Goal of the exercise
Copy out exactly the lines below that run from the one holding "trace w0 = trace" to the one holding "destruct (contains body", keeping both of those lines and no others.

Stored data entries
╭──

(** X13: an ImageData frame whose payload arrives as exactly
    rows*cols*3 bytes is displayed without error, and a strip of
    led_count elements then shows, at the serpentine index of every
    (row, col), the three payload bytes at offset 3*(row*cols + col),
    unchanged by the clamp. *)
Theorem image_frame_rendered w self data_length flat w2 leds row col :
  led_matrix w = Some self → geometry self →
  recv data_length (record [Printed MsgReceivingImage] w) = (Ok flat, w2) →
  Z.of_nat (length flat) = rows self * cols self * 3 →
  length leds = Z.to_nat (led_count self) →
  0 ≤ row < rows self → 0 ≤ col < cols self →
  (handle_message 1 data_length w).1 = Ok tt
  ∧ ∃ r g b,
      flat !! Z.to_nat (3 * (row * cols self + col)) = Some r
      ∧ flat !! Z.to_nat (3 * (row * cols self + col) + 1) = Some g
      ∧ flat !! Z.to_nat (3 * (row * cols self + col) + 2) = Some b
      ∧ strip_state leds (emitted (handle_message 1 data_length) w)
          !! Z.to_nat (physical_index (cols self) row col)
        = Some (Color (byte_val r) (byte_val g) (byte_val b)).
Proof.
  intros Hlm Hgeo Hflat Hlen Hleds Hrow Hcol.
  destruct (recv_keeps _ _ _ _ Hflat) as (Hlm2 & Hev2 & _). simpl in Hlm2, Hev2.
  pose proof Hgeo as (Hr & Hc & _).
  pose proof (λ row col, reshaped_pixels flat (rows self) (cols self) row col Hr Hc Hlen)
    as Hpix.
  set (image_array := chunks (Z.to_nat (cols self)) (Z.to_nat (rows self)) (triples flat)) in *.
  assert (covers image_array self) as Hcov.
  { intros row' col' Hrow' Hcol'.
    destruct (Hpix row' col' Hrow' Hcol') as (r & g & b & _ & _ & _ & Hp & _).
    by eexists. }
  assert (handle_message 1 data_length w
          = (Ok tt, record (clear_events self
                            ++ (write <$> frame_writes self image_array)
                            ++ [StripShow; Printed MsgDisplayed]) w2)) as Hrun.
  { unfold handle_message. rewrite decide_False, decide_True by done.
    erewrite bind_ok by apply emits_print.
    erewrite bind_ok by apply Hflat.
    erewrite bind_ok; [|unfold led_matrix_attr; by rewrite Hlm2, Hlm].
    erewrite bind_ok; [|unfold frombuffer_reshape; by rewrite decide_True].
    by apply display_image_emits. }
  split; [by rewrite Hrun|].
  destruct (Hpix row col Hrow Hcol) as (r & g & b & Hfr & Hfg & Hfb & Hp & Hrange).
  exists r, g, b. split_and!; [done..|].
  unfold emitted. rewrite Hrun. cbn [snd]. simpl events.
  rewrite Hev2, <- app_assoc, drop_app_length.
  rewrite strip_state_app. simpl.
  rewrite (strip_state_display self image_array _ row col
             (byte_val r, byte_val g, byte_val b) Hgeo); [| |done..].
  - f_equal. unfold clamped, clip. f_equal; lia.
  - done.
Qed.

╰──
╭──

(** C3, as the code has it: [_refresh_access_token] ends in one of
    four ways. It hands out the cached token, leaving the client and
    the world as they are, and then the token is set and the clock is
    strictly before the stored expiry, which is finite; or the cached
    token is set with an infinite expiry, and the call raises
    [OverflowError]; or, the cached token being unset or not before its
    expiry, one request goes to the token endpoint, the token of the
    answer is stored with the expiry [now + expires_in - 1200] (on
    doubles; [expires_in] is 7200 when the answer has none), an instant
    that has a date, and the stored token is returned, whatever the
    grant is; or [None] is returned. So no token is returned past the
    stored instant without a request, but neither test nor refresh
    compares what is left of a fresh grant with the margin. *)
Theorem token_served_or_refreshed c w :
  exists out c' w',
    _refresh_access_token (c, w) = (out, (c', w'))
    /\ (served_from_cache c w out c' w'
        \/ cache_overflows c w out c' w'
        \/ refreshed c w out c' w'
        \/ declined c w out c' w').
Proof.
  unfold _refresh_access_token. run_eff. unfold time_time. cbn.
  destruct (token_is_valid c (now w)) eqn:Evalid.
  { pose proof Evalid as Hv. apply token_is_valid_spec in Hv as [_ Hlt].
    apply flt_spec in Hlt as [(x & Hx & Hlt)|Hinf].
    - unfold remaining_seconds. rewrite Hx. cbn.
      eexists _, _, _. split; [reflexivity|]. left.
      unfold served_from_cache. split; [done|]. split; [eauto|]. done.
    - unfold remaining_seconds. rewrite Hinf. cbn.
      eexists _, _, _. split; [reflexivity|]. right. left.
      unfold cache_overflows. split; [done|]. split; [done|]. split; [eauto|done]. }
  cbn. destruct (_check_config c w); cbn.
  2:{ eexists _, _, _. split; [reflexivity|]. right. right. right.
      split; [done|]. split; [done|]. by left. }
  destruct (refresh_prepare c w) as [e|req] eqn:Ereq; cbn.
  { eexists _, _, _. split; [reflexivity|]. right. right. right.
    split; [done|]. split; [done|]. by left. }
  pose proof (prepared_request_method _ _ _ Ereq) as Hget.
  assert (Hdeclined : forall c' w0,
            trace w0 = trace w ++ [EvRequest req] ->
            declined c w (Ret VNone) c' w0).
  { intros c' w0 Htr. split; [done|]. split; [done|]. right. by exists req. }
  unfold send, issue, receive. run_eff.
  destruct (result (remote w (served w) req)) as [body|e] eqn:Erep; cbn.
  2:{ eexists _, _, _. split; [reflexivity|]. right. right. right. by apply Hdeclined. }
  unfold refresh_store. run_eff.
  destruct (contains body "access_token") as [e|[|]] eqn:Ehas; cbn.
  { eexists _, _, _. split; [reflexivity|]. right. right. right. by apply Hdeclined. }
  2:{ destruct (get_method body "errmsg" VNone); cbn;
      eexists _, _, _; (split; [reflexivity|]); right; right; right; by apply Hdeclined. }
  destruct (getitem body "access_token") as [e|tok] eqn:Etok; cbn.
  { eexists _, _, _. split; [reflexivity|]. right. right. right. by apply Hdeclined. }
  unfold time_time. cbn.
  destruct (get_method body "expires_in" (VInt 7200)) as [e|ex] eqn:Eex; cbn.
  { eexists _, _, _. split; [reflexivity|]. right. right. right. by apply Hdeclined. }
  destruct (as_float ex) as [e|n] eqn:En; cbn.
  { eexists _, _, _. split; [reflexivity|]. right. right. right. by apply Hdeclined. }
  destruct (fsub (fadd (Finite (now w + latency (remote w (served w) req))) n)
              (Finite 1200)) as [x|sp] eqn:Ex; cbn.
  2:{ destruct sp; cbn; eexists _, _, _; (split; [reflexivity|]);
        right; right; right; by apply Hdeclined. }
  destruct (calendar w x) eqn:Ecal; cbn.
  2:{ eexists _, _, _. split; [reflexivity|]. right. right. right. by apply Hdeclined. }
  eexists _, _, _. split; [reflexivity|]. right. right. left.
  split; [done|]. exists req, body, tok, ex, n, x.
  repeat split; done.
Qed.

╰──
╭──

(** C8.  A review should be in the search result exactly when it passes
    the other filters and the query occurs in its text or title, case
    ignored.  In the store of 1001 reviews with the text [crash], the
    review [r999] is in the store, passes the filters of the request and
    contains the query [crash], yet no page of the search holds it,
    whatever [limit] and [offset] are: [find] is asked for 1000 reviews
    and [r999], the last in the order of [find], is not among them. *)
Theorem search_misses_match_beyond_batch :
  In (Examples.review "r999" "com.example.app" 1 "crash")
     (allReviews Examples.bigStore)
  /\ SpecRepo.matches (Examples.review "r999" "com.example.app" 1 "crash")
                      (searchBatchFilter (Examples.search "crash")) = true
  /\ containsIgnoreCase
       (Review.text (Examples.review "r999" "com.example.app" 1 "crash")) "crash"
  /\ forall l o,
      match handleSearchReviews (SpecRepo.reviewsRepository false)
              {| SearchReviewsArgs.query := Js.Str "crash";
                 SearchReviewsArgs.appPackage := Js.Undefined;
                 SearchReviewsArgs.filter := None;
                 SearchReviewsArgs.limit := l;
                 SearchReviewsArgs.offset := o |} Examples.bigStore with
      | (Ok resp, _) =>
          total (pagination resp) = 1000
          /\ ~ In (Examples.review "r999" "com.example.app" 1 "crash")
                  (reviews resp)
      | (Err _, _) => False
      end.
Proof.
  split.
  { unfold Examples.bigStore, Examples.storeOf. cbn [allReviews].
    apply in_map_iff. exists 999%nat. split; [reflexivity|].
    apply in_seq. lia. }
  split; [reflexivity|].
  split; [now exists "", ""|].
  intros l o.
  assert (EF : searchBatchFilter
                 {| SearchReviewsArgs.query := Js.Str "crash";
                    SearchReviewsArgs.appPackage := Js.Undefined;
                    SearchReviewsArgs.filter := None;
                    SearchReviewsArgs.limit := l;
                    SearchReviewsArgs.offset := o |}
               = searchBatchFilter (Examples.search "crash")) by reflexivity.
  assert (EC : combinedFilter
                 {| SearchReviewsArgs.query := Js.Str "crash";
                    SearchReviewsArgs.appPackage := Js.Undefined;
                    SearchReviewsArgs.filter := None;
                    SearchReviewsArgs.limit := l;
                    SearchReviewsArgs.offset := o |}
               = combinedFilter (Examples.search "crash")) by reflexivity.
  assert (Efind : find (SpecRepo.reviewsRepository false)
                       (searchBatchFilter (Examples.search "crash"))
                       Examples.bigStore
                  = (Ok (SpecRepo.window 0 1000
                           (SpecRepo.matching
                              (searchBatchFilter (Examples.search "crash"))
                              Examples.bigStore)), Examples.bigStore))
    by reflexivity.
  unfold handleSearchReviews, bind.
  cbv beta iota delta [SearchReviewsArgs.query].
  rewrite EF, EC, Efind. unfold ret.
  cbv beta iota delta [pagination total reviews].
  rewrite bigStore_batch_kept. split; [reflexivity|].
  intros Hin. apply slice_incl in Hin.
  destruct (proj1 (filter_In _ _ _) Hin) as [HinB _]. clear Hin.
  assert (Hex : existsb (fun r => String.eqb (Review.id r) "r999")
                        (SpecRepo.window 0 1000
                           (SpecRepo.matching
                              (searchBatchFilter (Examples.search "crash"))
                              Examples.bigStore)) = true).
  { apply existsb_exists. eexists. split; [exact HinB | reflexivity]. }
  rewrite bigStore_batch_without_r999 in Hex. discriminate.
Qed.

╰──

Output for this exercise
            trace w0 = trace w ++ [EvRequest req] ->
            declined c w (Ret VNone) c' w0).
  { intros c' w0 Htr. split; [done|]. split; [done|]. right. by exists req. }
  unfold send, issue, receive. run_eff.
  destruct (result (remote w (served w) req)) as [body|e] eqn:Erep; cbn.
  2:{ eexists _, _, _. split; [reflexivity|]. right. right. right. by apply Hdeclined. }
  unfold refresh_store. run_eff.
  destruct (contains body "access_token") as [e|[|]] eqn:Ehas; cbn.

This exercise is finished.